For me, I am planning on dementia. My mother, father, uncle, aunt, and grandmother all have it. If it doesn’t happen great, but I have to plan for it. I talk to my husband and kids all the time about care needs and what I want. I like crafts and like to move. So memory care, day care, whatever works with the family and finances will work. What I don’t want is being where my parents are, having access to all these activities, but not having the executive function to participate. I will have to emphasize that I may need someone to give me executive function.

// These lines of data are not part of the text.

Lemma core_upd X d r p t t' :
  core X d r → tasks r !! p = Some t → (p ≠ idle r → task_ok t') →
  (p = idle r → array t' = None ∧ state t' = TASK_RUNNING ∧ pf_dead t' = false) →
  X = Some p ∨ (array t' = array t ∧ prio t' = prio t) →
  core X d (rq_set_tasks (<[p := t']> (tasks r)) r).
Proof.
  intros H Ht Hok Hid HX. split; [apply H|apply H|apply H|apply H| | |].
  - intros a i q. change (inq _ a i q) with (inq r a i q). rewrite (co_mem _ _ _ H).
    cbn [tasks rq_set_tasks]. destruct (decide (q = p)) as [->|Hne].
    + rewrite lookup_insert_eq. destruct HX as [->|[Ha Hp]].
      { split; intros [? _]; done. }
      split; intros [? (u & ? & ? & ?)]; simplify_eq; (split; [done|]); eexists;
        (split_and!; [done|congruence|congruence]).
    + by rewrite lookup_insert_ne.
  - cbn [tasks rq_set_tasks idle]. intros q u Hq Hqi.
    apply lookup_insert_Some in Hq as [[<- <-]|[Hne Hq]]; [by apply Hok|by eapply H].
  - cbn [tasks rq_set_tasks idle]. destruct (decide (p = idle r)) as [E|E].
    + rewrite <- E, lookup_insert_eq. eauto.
    + rewrite lookup_insert_ne by done. apply H.
Qed.

(** A task without array is on no queue, in flight or not. *)
Lemma core_unqueued X d r p t : core X d r → tasks r !! p = Some t → array t = None →
  X = None ∨ X = Some p → core None d r ∧ core (Some p) d r.
Proof.
  intros H Ht Ha HX.
  assert (Hm : ∀ Y a i q, Y = None ∨ Y = Some p → inq r a i q ↔
    Y ≠ Some q ∧ ∃ u, tasks r !! q = Some u ∧ array u = Some a ∧ prio u = Z.of_nat i).
  { intros Y a i q HY. rewrite (co_mem _ _ _ H).
    split; intros [_ (u & Hu & Hua & ?)]; (split; [|eauto]);
      intros E; destruct HX as [->| ->], HY as [->| ->]; simplify_eq. }
  split; (split; [apply H|apply H|apply H|apply H| |apply H|apply H]);
    intros; apply Hm; auto.
Qed.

An acquaintance of my ex committed suicide a year or two ago at age 60, despite being in good health, because both parents had gone through difficult deaths and she decided she didn’t want that to happen to her. She told several people ahead of time and planned her demise carefully.
@GTalum Last year my Dad used to drink hot sauce out of the bottle. He is now in Memory Care.

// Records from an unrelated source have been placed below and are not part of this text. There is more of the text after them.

(* ===== verification/SchedSafety.v ===== *)
(** * Theorems on the scheduler: every operation keeps the run queue consistent

    Specifications of the operations of kernel/sched.c over the run queue
    invariant of RunqueueFacts, their composition over any sequence of
    operations, and the choice [schedule] makes.  Module [SchedTick]: what the timer tick
    does to the order of the queues. *)

From stdpp Require Import prelude numbers list gmap.
From Stdlib Require Import ZArith Lia.
From S2P Require Import Prelude Bitops Sched SchedFacts RunqueueFacts.

#[local] Set Default Goal Selector "!".
#[local] Open Scope Z_scope.

Module SchedSafety.
Import Sched SchedPrio Runqueue.

(** What an operation on one task leaves alone. *)
Definition same_sel (r r' : runqueue) : Prop :=
  idle r' = idle r ∧ curr r' = curr r ∧ active r' = active r ∧ expired r' = expired r.

#[export] Instance same_sel_refl : Reflexive same_sel.
Proof. by intros r. Qed.
#[export] Instance same_sel_trans : Transitive same_sel.
Proof. intros a b c (?&?&?&?) (?&?&?&?). unfold same_sel. split_and!; congruence. Qed.

(** Fields the invariant does not mention may change. *)
Ltac core_frame H := destruct H; split; assumption.

(** Steps over the structure of the code. *)
Ltac wp_step :=
  match goal with
  | |- wp (mbind _ _) _ _ _ => apply wp_bind
  | |- wp (gets _) _ _ _ => apply wp_gets
  | |- wp (modify _) _ _ _ => apply wp_modify
  | |- wp (mret _) _ _ _ => apply wp_ret
  | |- wp (get_task _) _ _ _ => eapply wp_get_task; [first [eassumption|by (cbn [tasks rq_set_tasks rq_set_arrays]; rewrite lookup_insert_eq)]|]
  | |- wp (upd_task _ _) _ _ _ => eapply wp_upd_task; [first [eassumption|by (cbn [tasks rq_set_tasks rq_set_arrays]; rewrite lookup_insert_eq)]|]
  end; cbv beta.

(** Two updates of the same task are one. *)
Lemma wp_upd_fuse {A} p f g (k : SM runqueue A) Φ Ψ (r : runqueue) :
  wp (_ ← upd_task p (λ t, g (f t)); k) Φ Ψ r →
  wp (_ ← upd_task p f; _ ← upd_task p g; k) Φ Ψ r.
Proof.
  unfold wp, mbind, SM_bind, upd_task. destruct (tasks r !! p) as [t|]; [|done].
  cbn [tasks rq_set_tasks]. rewrite lookup_insert_eq. unfold rq_set_tasks. cbn.
  by rewrite insert_insert_eq.
Qed.

Lemma wp_upd_fuse2 p f g Φ Ψ (r : runqueue) :
  wp (upd_task p (λ t, g (f t))) Φ Ψ r →
  wp (_ ← upd_task p f; upd_task p g) Φ Ψ r.
Proof.
  unfold wp, mbind, SM_bind, upd_task. destruct (tasks r !! p) as [t|]; [|done].
  cbn [tasks rq_set_tasks]. rewrite lookup_insert_eq. unfold rq_set_tasks. cbn.
  by rewrite insert_insert_eq.
Qed.

(** ** Activation *)

Lemma wp_activate_raw p t (r : runqueue) Ψ :
  core None 0 r → tasks r !! p = Some t → array t = None → p ≠ idle r →
  wp (__activate_task p) (λ _ r', core None 0 r' ∧ same_sel r r' ∧
    tasks r' = <[p := set_array (Some (active r)) t]> (tasks r) ∧
    nr_running r' = nr_running r + 1) Ψ r.
Proof.
  intros H Ht Ha Hid. destruct (core_unqueued _ _ _ _ _ H Ht Ha) as [_ H1]; [by left|].
  unfold __activate_task. wp_step. wp_step. wp_step.
  eapply wp_mono; [by eapply wp_enqueue; [done|done|done|apply (core_active _ _ _ H)]|].
  cbv beta. intros _ r' [Hc [l ->]]. wp_step. split_and!; [|done..].
  eapply core_count; [exact Hc|]. cbn. lia.
Qed.

Definition recharged_task (clock : Z) (irq : bool) (t : task_struct) : task_struct :=
  let t1 := recalc_task_prio t clock in
  let t2 := if activated t1 =? 0 then set_activated (if irq then 2 else 1) t1 else t1 in
  set_timestamp clock t2.
Definition activated_task (clock : Z) (irq : bool) (a : nat) (t : task_struct) : task_struct :=
  set_array (Some a) (recharged_task clock irq t).

Lemma recharged_task_ok clock irq t : task_ok t → task_ok (recharged_task clock irq t).
Proof.
  intros H. pose proof (task_ok_recalc _ clock H) as [????]. unfold recharged_task. cbv zeta.
  case_zb; by split.
Qed.

Lemma recharged_frame clock irq t :
  array (recharged_task clock irq t) = array t ∧ state (recharged_task clock irq t) = state t ∧
  time_slice (recharged_task clock irq t) = time_slice t.
Proof.
  destruct (recalc_frame t clock) as (_ & El & _ & Ea & Es & _). unfold recharged_task. cbv zeta.
  case_zb; cbn [array state time_slice set_timestamp set_activated]; split_and!; congruence.
Qed.

Lemma wp_activate p t clock irq (r : runqueue) Ψ :
  core None 0 r → tasks r !! p = Some t → array t = None → p ≠ idle r →
  wp (activate_task p clock irq) (λ _ r', core None 0 r' ∧ same_sel r r' ∧
    tasks r' = <[p := activated_task clock irq (active r) t]> (tasks r) ∧
    nr_running r' = nr_running r + 1) Ψ r.
Proof.
  intros H Ht Ha Hid. unfold activate_task. apply wp_upd_fuse, wp_upd_fuse. wp_step. wp_step.
  set (t' := set_timestamp _ _). change t' with (recharged_task clock irq t). clear t'.
  pose proof (recharged_task_ok clock irq t (co_task _ _ _ H _ _ Ht Hid)) as Hok.
  destruct (recharged_frame clock irq t) as (Ha' & _). rewrite Ha in Ha'.
  set (t' := recharged_task clock irq t) in *.
  destruct (core_unqueued _ _ _ _ _ H Ht Ha) as [_ H1]; [by left|].
  assert (H2 : core None 0 (rq_set_tasks (<[p := t']> (tasks r)) r)).
  { eapply core_unqueued; [eapply core_upd; [exact H1|done|done|done|by left]| |exact Ha'|by right].
    cbn. by rewrite lookup_insert_eq. }
  eapply wp_mono; [eapply wp_activate_raw; [exact H2|cbn; by rewrite lookup_insert_eq|done|done]|].
  cbv beta. intros _ r' (Hc & Hs & E & En). split_and!; [done|done| |done]. rewrite E. cbn.
  by rewrite insert_insert_eq.
Qed.

Lemma wp_deactivate p t a (r : runqueue) Ψ :
  core None 0 r → tasks r !! p = Some t → array t = Some a →
  wp (deactivate_task p) (λ _ r', core None 0 r' ∧ same_sel r r' ∧
    tasks r' = <[p := set_array None t]> (tasks r) ∧ nr_running r' = nr_running r - 1) Ψ r.
Proof.
  intros H Ht Ha. destruct (core_queue _ _ _ _ _ _ H Ht Ha) as (_ & _ & _ & _ & _ & _ & _ & Hok & Hid);
    [done|].
  unfold deactivate_task. wp_step. wp_step. wp_step. wp_step. rewrite Ha. wp_step.
  eapply wp_mono; [eapply wp_dequeue; [eapply (core_count _ _ 1); [exact H|lia]|done|done]|].
  cbv beta. intros _ r' [Hc [l ->]]. wp_step. split_and!; try done.
  eapply core_unqueued; [eapply core_upd; [exact Hc|done| |done|by left]| | |by right].
  - intros _. destruct Hok; by split.
  - cbn. by rewrite lookup_insert_eq.
  - done.
Qed.

(** Changing fields the queues do not depend on. *)
Lemma core_field d r p t t' : core None d r → tasks r !! p = Some t →
  array t' = array t → prio t' = prio t →
  (p ≠ idle r → task_ok t → task_ok t') →
  (state t' = state t ∧ pf_dead t' = pf_dead t ∨ p ≠ idle r) →
  core None d (rq_set_tasks (<[p := t']> (tasks r)) r).
Proof.
  intros H Ht Ha Hp Hok Hs. eapply core_upd; [done|done| | |by right].
  - intros Hid. apply Hok; [done|]. by eapply H.
  - intros ->. destruct (co_idle _ _ _ H) as (u & Hu & ? & ? & ?). simplify_eq.
    destruct Hs as [[? ?]|]; [|done]. split_and!; congruence.
Qed.

Lemma slices_upd (r r' : runqueue) p t : slices_ok r → (p ≠ idle r → 1 <= time_slice t) →
  tasks r' = <[p := t]> (tasks r) → idle r' = idle r → slices_ok r'.
Proof.
  intros H Ht E Ei q u. rewrite E, Ei. intros [[<- <-]|[_ ?]]%lookup_insert_Some ?; [auto|].
  by eapply H.
Qed.

Lemma rq_ok_field r p t t' : rq_ok r → tasks r !! p = Some t →
  array t' = array t → prio t' = prio t →
  (p ≠ idle r → task_ok t → task_ok t') →
  (state t' = state t ∧ pf_dead t' = pf_dead t ∨ p ≠ idle r) →
  (p ≠ idle r → 1 <= time_slice t → 1 <= time_slice t') →
  rq_ok (rq_set_tasks (<[p := t']> (tasks r)) r).
Proof.
  intros (H & Hc & Hsl) Ht Ha Hp Hok Hs Hts. split_and!; [by eapply core_field| |].
  2: { eapply (slices_upd r); [done| |done|done]. intros Hid. apply Hts; [done|]. by eapply Hsl. }
  destruct Hc as [?|(u & Hu & Hua)]; [by left|right]. cbn.
  destruct (decide (p = curr r)) as [->|Hne].
  - rewrite lookup_insert_eq. eexists; split; [done|]. congruence.
  - rewrite lookup_insert_ne by done. eauto.
Qed.

(** ** Wake-up *)

Lemma curr_task r : rq_ok r → ∃ c, tasks r !! curr r = Some c.
Proof.
  intros (H & [->|(c & ? & _)] & _); [|eauto]. destruct (co_idle _ _ _ H) as (c & ? & _). eauto.
Qed.

(** Requesting a reschedule of the current task if [p] has a better priority. *)
Definition preempt_check (p : Z) : SM runqueue unit :=
  b ← preempts_curr p; when b (r ← gets id; resched_task (curr r)).

Lemma task_ok_resched b t : task_ok t → task_ok (set_need_resched b t).
Proof. intros []. by split. Qed.

Lemma wp_resched p t (r : runqueue) Ψ : rq_ok r → tasks r !! p = Some t →
  wp (resched_task p) (λ _ r', rq_ok r' ∧ r' = rq_set_tasks (<[p := set_need_resched true t]> (tasks r)) r)
    Ψ r.
Proof.
  intros H Ht. unfold resched_task. wp_step. split; [|done].
  eapply rq_ok_field; [done|done|done|done|intros _; apply task_ok_resched|by left|done].
Qed.

Lemma wp_preempt_check p t c (r : runqueue) Ψ : rq_ok r → tasks r !! p = Some t →
  tasks r !! curr r = Some c →
  wp (preempt_check p) (λ _ r', rq_ok r' ∧ same_sel r r' ∧ nr_running r' = nr_running r ∧
    tasks r' = if prio t <? prio c then <[curr r := set_need_resched true c]> (tasks r)
               else tasks r) Ψ r.
Proof.
  intros H Ht Hc. unfold preempt_check, preempts_curr. do 8 wp_step.
  apply wp_when; intros E; rewrite E; [|done]. do 2 wp_step. cbn [id].
  eapply wp_mono; [by eapply wp_resched|]. cbv beta. by intros _ r' [? ->].
Qed.

Lemma rq_ok_set_state r p t s : rq_ok r → tasks r !! p = Some t → p ≠ idle r →
  rq_ok (rq_set_tasks (<[p := set_state s t]> (tasks r)) r).
Proof.
  intros H Ht Hp. eapply rq_ok_field; [done|done|done|done| |by right|done].
  intros _ []. by split.
Qed.

(** What a wake-up of [t] does to the descriptor before it is queued. *)
Definition woken (t : task_struct) : task_struct :=
  if state t =? TASK_UNINTERRUPTIBLE then set_activated (-1) t else t.

Lemma wp_wake_sleeper p t sync clock irq (r : runqueue) Ψ :
  rq_ok r → tasks r !! p = Some t → array t = None → p ≠ idle r →
  wp (_ ← when (state t =? TASK_UNINTERRUPTIBLE)
            (_ ← modify (λ r, rq_set_nr_uninterruptible (nr_uninterruptible r - 1) r);
             upd_task p (set_activated (-1)));
      _ ← activate_task p clock irq;
      _ ← when (negb sync) (preempt_check p);
      _ ← upd_task p (set_state TASK_RUNNING);
      mret 1)
    (λ res r', rq_ok r' ∧ res = 1 ∧ nr_running r' = nr_running r + 1 ∧
       let t' := set_state TASK_RUNNING (activated_task clock irq (active r) (woken t)) in
       tasks r' !! p = Some t' ∧ (∀ u, u ≠ p → u ≠ curr r → tasks r' !! u = tasks r !! u) ∧
       ∃ c, tasks r !! curr r = Some c ∧
         tasks r' !! curr r = Some (if negb sync && (prio t' <? prio c)
                                    then set_need_resched true c else c)) Ψ r.
Proof.
  intros Hr Ht Ha Hid.
  assert (Hpc : p ≠ curr r).
  { intros ->. destruct Hr as (_ & [?|(u & ? & ?)] & _); [done|congruence]. }
  wp_step. apply (wp_mono _ _ (λ _ r1, rq_ok r1 ∧ same_sel r r1 ∧ nr_running r1 = nr_running r ∧
    tasks r1 = <[p := woken t]> (tasks r))).
  { unfold woken. apply wp_when; intros E; rewrite E; [|by rewrite insert_id].
    do 3 wp_step. split_and!; [|done..].
    eapply (rq_ok_field (rq_set_nr_uninterruptible _ r)); [|done|done|done| |by left|done].
    - destruct Hr as (Hc & Hcu & Hsl). split_and!; [core_frame Hc|done|done].
    - intros _ []. by split. }
  intros _ r1 ((Hc1 & Hcu1 & Hsl1) & (Ei & Ec & Eact & _) & En & E1).
  assert (Ht1 : tasks r1 !! p = Some (woken t)) by (by rewrite E1, lookup_insert_eq).
  wp_step. eapply wp_mono.
  { eapply wp_activate; [exact Hc1|exact Ht1| |congruence]. unfold woken. by case_zb. }
  cbv beta. intros _ r2 (Hc2 & (Ei2 & Ec2 & Ea2 & _) & E2 & En2).
  destruct (curr_task _ Hr) as [c Hc]. rewrite E1, insert_insert_eq, Eact in E2.
  set (ta := activated_task _ _ _ _) in *.
  assert (Hr2 : rq_ok r2).
  { split_and!; [done| |].
    2: { eapply (slices_upd r1); [done| |by rewrite E1, insert_insert_eq|done]. intros.
         destruct (recharged_frame clock irq (woken t)) as (_ & _ & El).
         cbn [ta activated_task set_array time_slice]. rewrite El. eapply Hsl1; done. }
    destruct Hcu1 as [?|(u & Hu & ?)]; [left; congruence|right].
    exists u. split; [|done]. rewrite Ec2, E2, Ec. rewrite E1, Ec in Hu.
    rewrite lookup_insert_ne in Hu |- *; done. }
  assert (Ht2 : tasks r2 !! p = Some ta) by (by rewrite E2, lookup_insert_eq).
  assert (Hcc : tasks r2 !! curr r2 = Some c) by (rewrite Ec2, Ec, E2, lookup_insert_ne; done).
  wp_step. apply (wp_mono _ _ (λ _ r3, rq_ok r3 ∧ same_sel r2 r3 ∧ nr_running r3 = nr_running r2 ∧
    tasks r3 = if negb sync && (prio ta <? prio c)
               then <[curr r2 := set_need_resched true c]> (tasks r2) else tasks r2)).
  { destruct sync; [done|]. by eapply wp_preempt_check. }
  intros _ r3 (Hr3 & (Ei3 & Ec3 & _) & En3 & E3).
  assert (Ht3 : tasks r3 !! p = Some ta).
  { rewrite E3. destruct (negb sync && _); [|done]. rewrite lookup_insert_ne; [done|congruence]. }
  do 3 wp_step. split_and!; [eapply rq_ok_set_state; [done|done|congruence]|done|cbn; congruence|].
  cbv zeta. split_and!.
  - cbn. by rewrite lookup_insert_eq.
  - intros u Hup Huc. cbn. rewrite lookup_insert_ne by done. rewrite E3, E2.
    destruct (negb sync && _); rewrite ?Ec2, ?Ec, !lookup_insert_ne; done.
  - exists c. split; [done|]. cbn. rewrite lookup_insert_ne by done. rewrite E3.
    destruct (negb sync && _); [|congruence]. by rewrite Ec2, Ec, lookup_insert_eq.
Qed.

@SouthFloridaMom9 My sister and I worry about getting Dementia. There are several doctors working on prevention. I have read articles, but haven’t really made any lifestyle changes yet. My Dad’s fall into dementia was not a smooth transition. His wife left him six months before we started to see symptoms. At the time my sister and I didn’t know anything about his finances, medical history, etc… so I will definitely set my finances up so that it will be easier for someone to step in.

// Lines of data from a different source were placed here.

(* ===== verification/SchedOps.v ===== *)
(** * Theorems on the scheduler: fork, exit, priority and policy changes, and traces

    The remaining operations of kernel/sched.c over the run queue invariant, and
    the safety of every sequence of operations. *)

From stdpp Require Import prelude numbers list gmap.
From Stdlib Require Import ZArith Lia.
From S2P Require Import Prelude Bitops Sched SchedFacts RunqueueFacts SchedSafety.

#[local] Set Default Goal Selector "!".
#[local] Open Scope Z_scope.

Module SchedOps.
Import Sched SchedPrio Runqueue SchedSafety.

(** Updating one task that keeps being queued or not. *)
Lemma rq_ok_upd (r r' : runqueue) p t t' : rq_ok r → core None 0 r' → same_sel r r' →
  tasks r !! p = Some t → tasks r' = <[p := t']> (tasks r) →
  (array t ≠ None → array t' ≠ None) → (p ≠ idle r → 1 <= time_slice t') → rq_ok r'.
Proof.
  intros (_ & Hc & Hs) H (Ei & Ec & _) Ht Et Ha Hts. split_and!; [done| |].
  - destruct Hc as [?|(u & Hu & Hn)]; [left; congruence|right]. rewrite Ec, Et.
    destruct (decide (p = curr r)) as [->|].
    + rewrite lookup_insert_eq. eexists. split; [done|]. apply Ha. congruence.
    + rewrite lookup_insert_ne by done. eauto.
  - by eapply (slices_upd r).
Qed.

Lemma core_array_lt d r p t a : core None d r → tasks r !! p = Some t → array t = Some a →
  (a < 2)%nat ∧ p ≠ idle r.
Proof.
  intros H Ht Ha.
  destruct (core_queue _ _ _ _ _ _ H Ht Ha) as (x & _ & Hx & _ & _ & _ & _ & _ & Hid); [done|].
  split; [|done]. rewrite <- (co_len _ _ _ H). by eapply lookup_lt_Some.
Qed.

(** ** Nice values *)

Definition reniced (nice : Z) (t : task_struct) : task_struct :=
  if rt_task t then set_static_prio (NICE_TO_PRIO nice) t
  else set_prio (NICE_TO_PRIO nice) (set_static_prio (NICE_TO_PRIO nice) t).

Lemma reniced_ok nice t : -20 <= nice <= 19 → task_ok t → task_ok (reniced nice t).
Proof.
  intros Hn H. pose proof (tk_rt _ H) as Hr. unfold reniced, NICE_TO_PRIO in *.
  change MAX_RT_PRIO with 100. destruct (rt_task t) eqn:E.
  - destruct H. split; try done. cbn. change MAX_RT_PRIO with 100. change MAX_PRIO with 140. lia.
  - destruct H. split; try done; cbn; change MAX_RT_PRIO with 100; change MAX_PRIO with 140;
      [lia|lia|]. rewrite <- Hr. unfold rt_task. cbn. rewrite Z.ltb_lt.
    change MAX_RT_PRIO with 100. split; [lia|done].
Qed.

(** Whether [set_user_nice] changes anything. *)
Definition nice_changes (t : task_struct) (nice : Z) : bool :=
  negb ((TASK_NICE t =? nice) || (nice <? -20) || (19 <? nice)).

Lemma wp_resched_if b (r : runqueue) Ψ : rq_ok r →
  wp (when b (resched_task (curr r))) (λ _ r', rq_ok r' ∧ same_sel r r' ∧ ∃ c,
    tasks r !! curr r = Some c ∧
    tasks r' = if b then <[curr r := set_need_resched true c]> (tasks r) else tasks r) Ψ r.
Proof.
  intros H. destruct (curr_task _ H) as [c Hc]. destruct b; cbn; [|split_and!; [done|done|by exists c]].
  eapply wp_mono; [by eapply wp_resched|]. cbv beta. intros _ r' [? ->].
  split_and!; [done|done|by exists c].
Qed.

(** [p] has its new nice value; of the other tasks only the reschedule flag may be set. *)
Definition reniced_state (r : runqueue) (p : Z) (t : task_struct) (nice : Z) (r' : runqueue) : Prop :=
  rq_ok r' ∧ same_sel r r' ∧
  (∃ b, tasks r' !! p = Some (set_need_resched b (reniced nice t)) ∧
        (need_resched t = true → b = true)) ∧
  ∀ q u, q ≠ p → tasks r !! q = Some u → ∃ b, tasks r' !! q = Some (set_need_resched b u).

Lemma wp_reniced_resched p nice t b (r r2 : runqueue) Ψ :
  rq_ok r2 → same_sel r r2 → tasks r2 = <[p := reniced nice t]> (tasks r) →
  wp (when b (resched_task (curr r2))) (λ _ r', reniced_state r p t nice r') Ψ r2.
Proof.
  assert (Hrefl : ∀ u, set_need_resched (need_resched u) u = u) by (by intros []).
  intros Hr2 Hs2 E2. eapply wp_mono; [by apply wp_resched_if|]. cbv beta.
  intros _ r' (Hr' & Hs' & c & Hc & E'). split_and!; [done|by etrans| |].
  all: assert (Hl : ∀ q u, tasks r2 !! q = Some u →
    ∃ b', tasks r' !! q = Some (set_need_resched b' u) ∧ (need_resched u = true → b' = true)).
  1, 3: intros q u Hu; rewrite E'; destruct b; [|exists (need_resched u); by rewrite Hrefl];
    destruct (decide (q = curr r2)) as [->|];
    [simplify_eq; exists true; by rewrite lookup_insert_eq
    |exists (need_resched u); by rewrite lookup_insert_ne, Hrefl].
  - assert (need_resched (reniced nice t) = need_resched t) as Er
      by (unfold reniced; by destruct (rt_task t)).
    destruct (Hl p (reniced nice t)) as (b' & Hb & Hb'); [by rewrite E2, lookup_insert_eq|].
    exists b'. by rewrite <- Er.
  - intros q u Hq Hu. destruct (Hl q u) as (b2 & ? & _); [by rewrite E2, lookup_insert_ne|eauto].
Qed.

@tx5athome Drinking hot sauce on purpose? Or by accident because he didn’t recognize it as hot sauce?
My former father-in-law (not the parent with Alzheimer’s) ate dried hot peppers, thinking they were salty snacks.
I’m sorry if you have already said this, but are your parents at an independent or assisted living facility? I didn’t fully realize at my mother’s assisted living complex she was allowed to have care for up to 1 hour per day. I didn’t take advantage of this for the whole first year, but could have had the nurses administering her meds from a locked cabinet in her apartment. I only found this out when she I noticed she was taking them irregularly from the pill box which i filled.
@GTalum he drank hot sauce on purpose. I would tell him you weren’t supposed to drink it, and he would disagree and keep drinking it.